The dragon - Kate - huffs, and David puts his hand on Cook's shoulder. His lips start doing that tingly thing again when Prince Cook turns around to look at him--

(sort of like when he'd woken up to the heat of Prince Cook's palm against his jaw and their mouths fused together and--)

David flushes.

"David," Prince Cook says, and David can't help but notice that only, like, a tiny corner of his mouth is moving. "I get that I'm supposed to rescue you, and, you know, sweep you off your feet and into some happily ever after, but we've kind of got a situation on our hands, and I'm open to ideas."

David blinks. Happily ever after? "Oh," he says, belatedly. "Yes. See, um. Kate - the dragon - she's sort of my friend."

David smiles encouragingly as Prince Cook stares. A moment later, Prince Cook repeats, weakly, "Your friend."

"That's right, honey." Kate smiles, a big, toothy grin, and spreads her wings. "You boys need a lift?"

Prince Cook totally freaks out.

David doesn't laugh. Because first of all, Prince Cook totally just saved his life. And second of all, it's only a little bit funny.

Or, um, okay, maybe a little bit more than a little bit.



The ride back takes forever, but David keeps asking Prince Cook questions about the Kingdom, and his parents, and his family, and, like, everything - he's missed a whole year! - and Prince Cook tells him stories about swordfights, and the people from his own kingdom, and how, that one time with the mermaids--so it's not like they're about to run out of stuff to talk about.

David usually wouldn't mind the ride at all, even without the awesome conversation, but his body is starting to realize that it's all, like, sore and stuff from lying still so long, and he's also sort of hungry. "David," Prince - um, Cook says ("It's just Cook," Cook says. "Enough with the Prince schmaltz."). He sounds like he's trying not to laugh. "What happened to being more experienced with dragon rides than I am? Why are you squirming?"

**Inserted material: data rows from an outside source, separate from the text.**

(** C23. A person that was created can log in with what they were created with: the address as it
    was typed, and the password supplied or, if none was, the one printed. Straight after their
    creation, when the client is not throttled, nothing fails (the store, the random source, the
    ids, signing the access token), the ids in the store came from the generator, the refresh
    token made is not one that is filed already and sessions last at least a microsecond, the
    login succeeds: the client's failures are forgotten, the tokens are that person's, and the
    store holds their session, filed under the hash of the refresh token handed out. *)
Theorem created_person_logs_in u wr spec chs w w1 created tr1 ip u' ch chs' w2 r tr2 :
  (∀ p s t m pl n, 0 ≤ n → blen (IDKey p s t m pl n) = n) → (∀ b, length (sha256 b) = 32%nat) →
  db_wf (uw_db w) →
  run (perform IDKey) chs (Create sha256 u wr spec) w = Some (w1, Ok created, tr1) →
  au_ID (cu_User created) ≠ uuid_Nil → audit_ids w1 → token_ids w1 → able u' →
  Forall (λ ch, fine ch ∧ new_secret (uw_db w1) ch) chs' →
  let c := mkCredentials (nu_Email spec) (account_password spec created) ip in
  let key := throttle_key (NormaliseEmail (nu_Email spec)) ip in
  blocked (uw_throttle w1) key (mo_now ch) = false →
  run (perform IDKey) (ch :: chs') (Login sha256 dummy u' c) w1 = Some (w2, r, tr2) →
  ∃ t id, r = Ok t ∧ st_User t = cu_User created ∧ uw_throttle w2 = succeed (uw_throttle w1) key ∧
    db_tokens (uw_db w2) !! id = Some (mkTokenRow (mkAdminRefreshToken id (au_ID (cu_User created)) (pg_time (mo_now ch))
      (pg_time (Add (mo_now ch) (us_refreshTTL u'))) None None) (hashSecret sha256 (st_RefreshToken t))).
Proof.
  intros Hkey Hsha Hwf Hcreate Hnil Hau Htk Hable Hok c key Hb Hlogin.
  assert (Hwf1 : db_wf (uw_db w1)) by (by apply (run_wf _ _ _ _ _ _ _ Hcreate)).
  destruct (wp_run _ (λ _, True) _ _ _ _ _ _ _ ltac:(by apply Forall_true) (Create_wp u wr spec w Hkey Hwf) Hcreate
              created eq_refl) as (Hlong & Hright & Hno).
  specialize (Hright ip). destruct (right_credentials_found _ _ _ Hwf1 Hright) as (hash & Hfound & Hver).
  destruct Hright as (row & Hrow & _ & _ & Hdis & _). cbn [cr_Email cr_Password c] in Hfound, Hver.
  pattern r, w2, tr2. eapply wp_run_call; [exact Hok| |exact Hlogin]. clear Hcreate Hlogin r w2 tr2.
  cbn [perform fst snd]. apply wp_call. intros ch1 _. cbn [perform fst snd]. cbn [cr_Email cr_Password cr_ClientIP c].
  fold key. rewrite Hb, Hlong. apply wp_call. intros ch2 [[Hf _] _]. cbn [perform]. unfold reading. rewrite Hf, Hfound.
  cbn [fst snd]. unfold check_password. apply wp_call. intros ch3 _. cbn [perform fst snd cr_Password].
  change (cr_Password c) with (account_password spec created). rewrite Hver, Hdis, (proj2 (N.eqb_neq _ _) Hnil). cbn [orb bool_decide].
  rewrite bool_decide_eq_false_2 by (by intros [? [=]]). cbn [orb].
  apply wp_call. intros ch4 _. cbn [perform fst snd].
  apply (startSession_fine u' _ _ (with_throttle w1 (succeed (uw_throttle w1) key)) row); [done..|].
  intros t w' id tr Ht Hth Hid. exists t, id. by split_and!.
Qed.
End Alone.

"I'm not," David protests, shifting his weight again. "I'm just - I can't really feel my, um--"

Cook totally pokes him, then, in, um, in a very inappropriate place, and David yelps and blushes, craning his neck as far back as he can to glare. "Sorry," Cook says, only, like, he's obviously not sorry at all. "Did you feel that? I thought you were going to say you couldn't feel your--" He makes this gesture, like he's going to, um, feel David up again, and David jerks, reflexively, but his body is angled all weird and stuff, so instead of moving forward he sort of ends up overbalancing, sideways, and--

"Oh!" David gasps.

He only has a second as he slips, but it's enough to see Cook turn pale, to hear him shout, "David!"

And then he's falling.

David has to shut his eyes because his heart is in his mouth and his stomach clenches like he's going to throw up, not even because of this, just - seeing Cook that way, terrified and--

It's freezing, and he's hurtling down, arms spread helplessly, the wind whipping his hair in his face. And all he can think about is Cook, and how he wishes, back in the tower, he should have let Cook, um, and maybe they should have - he just wishes they'd had more time.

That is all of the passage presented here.